Sri Lanka housing hit by protectionist taxes, monopoly power: Developers

ECONOMYNEXT – Sri Lanka’s residential construction costs are kept artificially high with protectionist taxes creating monopolies and prices of steel, tile and fitting costs have rocketing after rupee collapsed, condominium developers have said.

Protectionist import duties have led to a fall in quality, the Condominium Developers Association ofSri Lanka said said calling for a “review of protectionism and the revisiting of negative lists.”

“Condominium Developers are being held to ransom by suppliers of building materials, fittings, fixtures and even services to an extent that the continuity of this vital sector of the economy is under serious threat,” the association said.

The industry is also facing re-imposition of value added tax, a new social security contribution levy on top of import duties and multiple layers of PAL, CESS and Excise Duty.

There was “needless and unjustified protectionism such as in the case of Tiles, Steel, Cement, Furniture, Kitchen, and Doors, which affect choice, product quality, availability and price and create a monopoly for a few players with dire consequences on an entire industry.”

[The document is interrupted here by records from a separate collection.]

(** An object that cannot be opened is not read and is in the way of a
    new one. *)
Lemma lock_scheduler_denied o : obj o = Denied -> lock_scheduler o = Ret (-1) o.
Proof.
  intros Hobj. unfold lock_scheduler, bind. rewrite get_locked_pid_run.
  unfold shm. rewrite Hobj. change (negb (0 =? 0)) with false. cbv beta iota.
  unfold shm_create. by rewrite Hobj.
Qed.

(** [lock_scheduler] when no lock is present. *)
Lemma lock_scheduler_run o :
  obj o = Absent ->
  lock_scheduler o =
  if create_fails o then Ret (-1) o
  else match sprintf_pid (self o) with
       | None => Undefined (set_shm (Some []) o)
       | Some buf =>
           if write_fails o then Ret (-1) (set_shm (Some []) o)
           else Ret 0 (set_shm (Some buf) o)
       end.
Proof.
  intros Hobj. unfold lock_scheduler, bind. rewrite get_locked_pid_run.
  unfold shm at 1. rewrite Hobj.
  change (negb (0 =? 0)) with false. cbv beta iota.
  unfold shm_create. rewrite Hobj.
  destruct (create_fails o) eqn:Hcreate; [reflexivity|].
  change (3 =? -1) with false. cbv beta iota. unfold get. cbv beta iota.
  change (self (set_shm (Some []) o)) with (self o).
  destruct (sprintf_pid (self o)) as [buf|] eqn:Hbuf; [|reflexivity].
  unfold write_buf. change (write_fails (set_shm (Some []) o)) with (write_fails o).
  destruct (write_fails o); [reflexivity|].
  apply atoi_sprintf_pid in Hbuf as (-> & _ & _).
  rewrite length_app, dec_digits_length. reflexivity.
Qed.

(** The round trip as the specification words it: after a successful
    [lock_scheduler] with no lock before, the object holds the caller's
    pid as nine zero-padded digits, and [get_locked_pid] returns that
    pid while the caller is alive. *)
Definition lock_round_trip (o : os) : Prop :=
  forall o1,
    shm o = None -> self o ∈ live o ->
    lock_scheduler o = Ret 0 o1 ->
    shm o1 = Some (dec_digits 9 (self o) ++ [NUL]) /\
    exists o2, get_locked_pid o1 = Ret (self o) o2.

(** C8, counterexample.  The scheduler running as process 1 takes the
    lock, and [get_locked_pid] then answers 0, not 1: it rejects every
    lock whose pid is below 2 and removes it. *)
Lemma lock_of_pid_1_is_not_read_back : ~ lock_round_trip Machine.unlocked_init.
Proof.
  intros Hclaim.
  destruct (Hclaim (Os (Holds (dec_digits 9 1 ++ [NUL])) [1] 1 false false false [])
              eq_refl) as [_ [o2 Hread]]; [by left|reflexivity|].
  discriminate Hread.
Qed.

(** C8 (as amended).  When [lock_scheduler] runs with no lock present
    in a live process whose pid is at least 2 and returns 0, the object
    holds ten bytes, the pid as nine decimal digits padded with zeros
    and a NUL, and [get_locked_pid] then returns exactly that pid and
    leaves the lock in place. *)
Theorem lock_round_trip_from_pid_2 o o1 :
  shm o = None -> self o ∈ live o -> 2 <= self o ->
  lock_scheduler o = Ret 0 o1 ->
  shm o1 = Some (dec_digits 9 (self o) ++ [NUL]) /\
  length (dec_digits 9 (self o)) = 9%nat /\
  get_locked_pid o1 = Ret (self o) o1.
Proof.
  intros Hshm Hlive Hpid.
  destruct (obj o) as [|content|] eqn:Hobj;
    [|by unfold shm in Hshm; rewrite Hobj in Hshm
     |by rewrite lock_scheduler_denied].
  rewrite lock_scheduler_run by assumption.
  destruct (create_fails o); [discriminate|].
  destruct (sprintf_pid (self o)) as [buf|] eqn:Hbuf; [|discriminate].
  apply atoi_sprintf_pid in Hbuf as (-> & Hrange & Hatoi).
  destruct (write_fails o); [discriminate|].
  intros Hret.
  assert (o1 = set_shm (Some (dec_digits 9 (self o) ++ [NUL])) o) as ->
    by congruence.
  split; [reflexivity|]. split; [apply dec_digits_length|].
  rewrite get_locked_pid_run.
  change (shm (set_shm ?c o)) with c. cbv zeta beta iota. rewrite Hatoi.
  destruct (Z.ltb_spec (self o) 2) as [|_]; [lia|].
  change (live (set_shm ?c o)) with (live o).
  by rewrite bool_decide_eq_true_2 by assumption.
Qed.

“…Floor tiles that were Rs 150 sq. ft in 2021 are today Rs 450 to 600 and moreover have a delivery time of 4 months with no guarantee of prices being held.”

President Ranil Wickremesinghe this week allowed property developers to import tiles direct.

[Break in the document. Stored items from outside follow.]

(** The specification's "occurs literally" fails on capitals.  The
    query "cat" occurs verbatim in the content of the first record and
    nowhere, literally, in the content or the tag of the second, and both
    have the same importance and time; the second scores 195 where the
    literal formula gives 45, and [recall] returns it first. *)
Lemma capitals_rank_above_verbatim_match :
  let a := mkMemory 1 "the cat sat" episodic 50 0 0 [] [] in
  let b := mkMemory 2 "THE CAT SAT" episodic 50 0 0 ["CAT"%string] [] in
  includes (mem_content a) "cat" = true
  /\ includes (mem_content b) "cat" = false
  /\ forallb (fun tag => negb (includes tag "cat")) (tags b) = true
  /\ importance a == importance b
  /\ timestamp a = timestamp b
  /\ spec_relevance 0 b "cat" == 45
  /\ calculateRelevance 0 b "cat" == 195
  /\ calculateRelevance 0 a "cat" == 145
  /\ recall 0 "cat" 10 0 cat_and_capitals = [b; a].
Proof.
  cbv zeta.
  repeat match goal with |- _ /\ _ => split end; vm_compute; reflexivity.
Qed.

(** Lower-casing folds the accented capitals of the Latin-1 range, as
    the code does: for the query "CAF" followed by E-acute (201), the
    record "caf" followed by e-acute (233), tagged with the query,
    scores 195, and the record that holds the query verbatim, followed
    by " au lait", scores 145. *)
Lemma accented_capitals_match :
  let q := ("CAF" ++ String (ascii_of_nat 201) EmptyString)%string in
  let lower := ("caf" ++ String (ascii_of_nat 233) EmptyString)%string in
  let a := mkMemory 1 (q ++ " au lait")%string episodic 50 0 0 [] [] in
  let b := mkMemory 2 lower episodic 50 0 0 [q] [] in
  toLowerCase q = lower
  /\ matches (mem_content b) q = true
  /\ calculateRelevance 0 b q == 195
  /\ calculateRelevance 0 a q == 145.
Proof.
  cbv zeta.
  repeat match goal with |- _ /\ _ => split end; vm_compute; reflexivity.
Qed.

End RecallScenarios.

(* ================================================================= *)
(** * Further properties of the code *)

Unset Implicit Arguments.

(* ----------------------------------------------------------------- *)
(** ** The primary index as a map *)

Section IndexFacts.

Lemma get_set_same (k : nat) (v : Memory) (m : IdMap.t) :
  IdMap.get k (IdMap.set k v m) = Some v.
Proof.
  induction m as [|[k' v'] m IH]; cbn [IdMap.set IdMap.get].
  - now rewrite Nat.eqb_refl.
  - destruct (Nat.eqb k k') eqn:E; cbn [IdMap.get]; rewrite E; [reflexivity | exact IH].
Qed.

Lemma get_set_other (j k : nat) (v : Memory) (m : IdMap.t) :
  j <> k -> IdMap.get j (IdMap.set k v m) = IdMap.get j m.
Proof.
  intro N. apply Nat.eqb_neq in N.
  induction m as [|[k' v'] m IH]; cbn [IdMap.set IdMap.get].
  - now rewrite N.
  - destruct (Nat.eqb k k') eqn:E; cbn [IdMap.get].
    + apply Nat.eqb_eq in E. subst k'. now rewrite N.
    + now rewrite IH.
Qed.

Lemma has_false_keys (k : nat) (m : IdMap.t) :
  IdMap.has k m = false -> existsb (Nat.eqb k) (map fst m) = false.
Proof.
  unfold IdMap.has.
  induction m as [|[k' v'] m IH]; cbn [IdMap.get map fst existsb]; [reflexivity|].
  destruct (Nat.eqb k k'); [discriminate | exact IH].
Qed.

Lemma keys_not_in (k : nat) (l : list nat) :
  existsb (Nat.eqb k) l = false -> ~ In k l.
Proof.
  intros H C. assert (existsb (Nat.eqb k) l = true).
  { apply existsb_exists. exists k. split; [exact C | apply Nat.eqb_refl]. }
  congruence.
Qed.

Lemma keys_set_existing (k : nat) (v : Memory) (m : IdMap.t) :
  IdMap.has k m = true -> map fst (IdMap.set k v m) = map fst m.
Proof.
  unfold IdMap.has.
  induction m as [|[k' v'] m IH]; cbn [IdMap.get IdMap.set map fst]; [discriminate|].
  destruct (Nat.eqb k k'); cbn [map fst]; intro H; [reflexivity|].
  now rewrite IH.
Qed.

Lemma has_set (j k : nat) (v : Memory) (m : IdMap.t) :
  IdMap.has j m = true -> IdMap.has j (IdMap.set k v m) = true.
Proof.
  unfold IdMap.has. intro H. destruct (Nat.eq_dec j k) as [->|N].
  - now rewrite get_set_same.
  - now rewrite get_set_other.
Qed.

Lemma keys_delete_incl (k x : nat) (m : IdMap.t) :
  In x (map fst (IdMap.delete k m)) -> In x (map fst m).
Proof.
  induction m as [|[k' v'] m IH]; cbn [IdMap.delete map fst]; [tauto|].
  destruct (Nat.eqb k k'); cbn [map fst In]; tauto.
Qed.

Lemma keys_delete_nodup (k : nat) (m : IdMap.t) :
  NoDup (map fst m) -> NoDup (map fst (IdMap.delete k m)).
Proof.
  induction m as [|[k' v'] m IH]; cbn [IdMap.delete map fst]; intro H; [exact H|].
  apply NoDup_cons_iff in H. destruct H as [H1 H2].
  destruct (Nat.eqb k k'); cbn [map fst]; [exact H2|].
  constructor; [|now apply IH].
  intro C. apply H1. now apply keys_delete_incl in C.
Qed.

Lemma entries_delete (P : nat * Memory -> Prop) (k : nat) (m : IdMap.t) :
  Forall P m -> Forall P (IdMap.delete k m).
Proof.
  induction m as [|[k' v'] m IH]; cbn [IdMap.delete]; intro H; [exact H|].
  apply Forall_cons_iff in H. destruct H as [H1 H2].
  destruct (Nat.eqb k k'); [exact H2 | constructor; auto].
Qed.

(** Deleting the key of an entry removes exactly that entry. *)
Lemma delete_entry (k : nat) (v : Memory) (m : IdMap.t) :
  NoDup (map fst m) -> In (k, v) m ->
  Permutation (IdMap.values m) (v :: IdMap.values (IdMap.delete k m)).
Proof.
  unfold IdMap.values.
  induction m as [|[k' v'] m IH]; cbn [IdMap.delete map fst snd]; intros D H;
    [contradiction|].
  apply NoDup_cons_iff in D. destruct D as [D1 D2].
  destruct H as [H|H].
  - injection H as -> ->. rewrite Nat.eqb_refl. apply Permutation_refl.
  - destruct (Nat.eqb k k') eqn:E.
    + apply Nat.eqb_eq in E. subst k'. exfalso. apply D1.
      apply in_map_iff. exists (k, v). split; [reflexivity | exact H].
    + cbn [map snd]. eapply perm_trans; [apply perm_skip, IH; assumption|].
      apply perm_swap.
Qed.

Lemma value_entry (v : Memory) (m : IdMap.t) :
  Forall (fun e => mem_id (snd e) = fst e) m ->
  In v (IdMap.values m) -> In (mem_id v, v) m.
Proof.
  unfold IdMap.values. intros F H. apply in_map_iff in H.
  destruct H as ([k v'] & E & H). cbn [snd] in E. subst v'.
  rewrite Forall_forall in F. specialize (F _ H). cbn [fst snd] in F.
  now rewrite F.
Qed.

End IndexFacts.

(* ----------------------------------------------------------------- *)
(** ** Agreement of the index and the lists *)

Section StoreInvariants.

Import Js MemorySystem.
Open Scope Q_scope.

Related Sri Lanka property developers allowed to import tiles

Price of steel has shot up 350 percent from 100,000 rupee a tonne in 2021 to 450,000 rupees now.

Price of cement has increased from 800 rupees to 3100 rupees per 50kg bag or about 287 percent.

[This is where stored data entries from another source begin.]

(** C8, as the code has it: a corpus of 1000 tokens batched in 10 columns
    gives a 100 x 10 matrix; its first window of size 5 has data of shape
    5 x 10 and a target of length 50; one epoch of training visits 20
    windows, which is below the interval of 200 windows between reports
    that [train] fixes, so that it prints no window report; and the epoch
    prints one summary, unless the exponential of the validation loss on
    that line is out of range, in which case it ends there with an
    overflow error. *)
Theorem scenario_1000_tokens (corpus : list Z) val_data w o :
  length corpus = 1000%nat ->
  nth_error (heap w) model = Some o ->
  Tensor.len val_data <> 1 ->
  exists train_data : Tensor2 Z,
    batchify corpus 10 = Ok train_data
    /\ size0 train_data = 100%nat
    /\ size1 train_data = 10%nat
    /\ size0 (fst (get_batch 5 train_data 0)) = 5%nat
    /\ size1 (fst (get_batch 5 train_data 0)) = 10%nat
    /\ length (snd (get_batch 5 train_data 0)) = 50%nat
    /\ length (window_starts 5 (Tensor.len train_data)) = 20%nat
    /\ exists w1 w2 val_loss,
        train network criterion sgd_step train_data 5 1 (reset_best w)
        = (Ok tt, w1)
        /\ evaluate network criterion 5 (Some model) val_data w1
           = (Ok val_loss, w2)
        /\ let r := run_epochs network criterion sgd_step train_data
                               val_data 5 1 w in
           fst r
           = (if exp_overflows val_loss then Raise OverflowError else Ok tt)
           /\ count_reports (snd r) = count_reports w
           /\ count_summaries (snd r)
              = (count_summaries w
                 + if exp_overflows val_loss then 0 else 1)%nat.
Proof.
  intros Hlen Ho Hval.
  pose proof (batchify_unfold corpus 10 ltac:(lia)) as HM.
  rewrite Hlen in HM.
  change (Z.to_nat (Z.of_nat 1000 / 10)) with 100%nat in HM.
  change (Z.to_nat (Z.of_nat 1000 / 10 * 10)) with 1000%nat in HM.
  change (Z.to_nat 10) with 10%nat in HM.
  set (M := Tensor.t_contiguous 0 (mkTensor2 10 100 (firstn 1000 corpus))) in *.
  assert (HT : Tensor.len M = 100) by reflexivity.
  assert (Hwf : Tensor.wf M)
    by apply (length_rows
                (fun r c =>
                   Tensor.get 0 (mkTensor2 10 100 (firstn 1000 corpus)) c r)
                10 0 100).
  assert (Hd : fst (get_batch 5 M 0) = Tensor.slice_rows M 0 5) by reflexivity.
  assert (Ht : snd (get_batch 5 M 0) = storage (Tensor.slice_rows M 1 6))
    by reflexivity.
  pose proof (wf_slice_rows M 1 6 Hwf ltac:(lia) ltac:(rewrite HT; lia)) as Wt.
  rewrite (slice_rows_inside M 0 5) in Hd by (rewrite ?HT; lia).
  rewrite (slice_rows_inside M 1 6) in Wt by (rewrite ?HT; lia).
  rewrite (slice_rows_inside M 1 6) in Ht by (rewrite ?HT; lia).
  exists M. split; [exact HM|]. split; [reflexivity|]. split; [reflexivity|].
  split; [now rewrite Hd|]. split; [now rewrite Hd|].
  split; [rewrite Ht; exact Wt|].
  assert (Hw : length (window_starts 5 (Tensor.len M)) = 20%nat)
    by (rewrite HT; reflexivity).
  split; [exact Hw|].
  apply (one_epoch_run M val_data 5 w o Ho); [lia| |exact Hval].
  rewrite Hw. unfold log_interval. lia.
Qed.

End Scenario.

Prices of some fittings are more than 500 percent the condominium developers association said.

About 600,000 person are employed in the construction industry, the association said, while there were more indirectly dependent.

“It is this vast multitude whose livelihood is being subverted by short-sighted policies of greed and unfettered profiteering.”

The industry has already stopped new developments, and developers are forced to raise prices. Meanwhile developers and buyers who have contracted at fixed prices are in a quandary. (Colombo/Aug26/2022)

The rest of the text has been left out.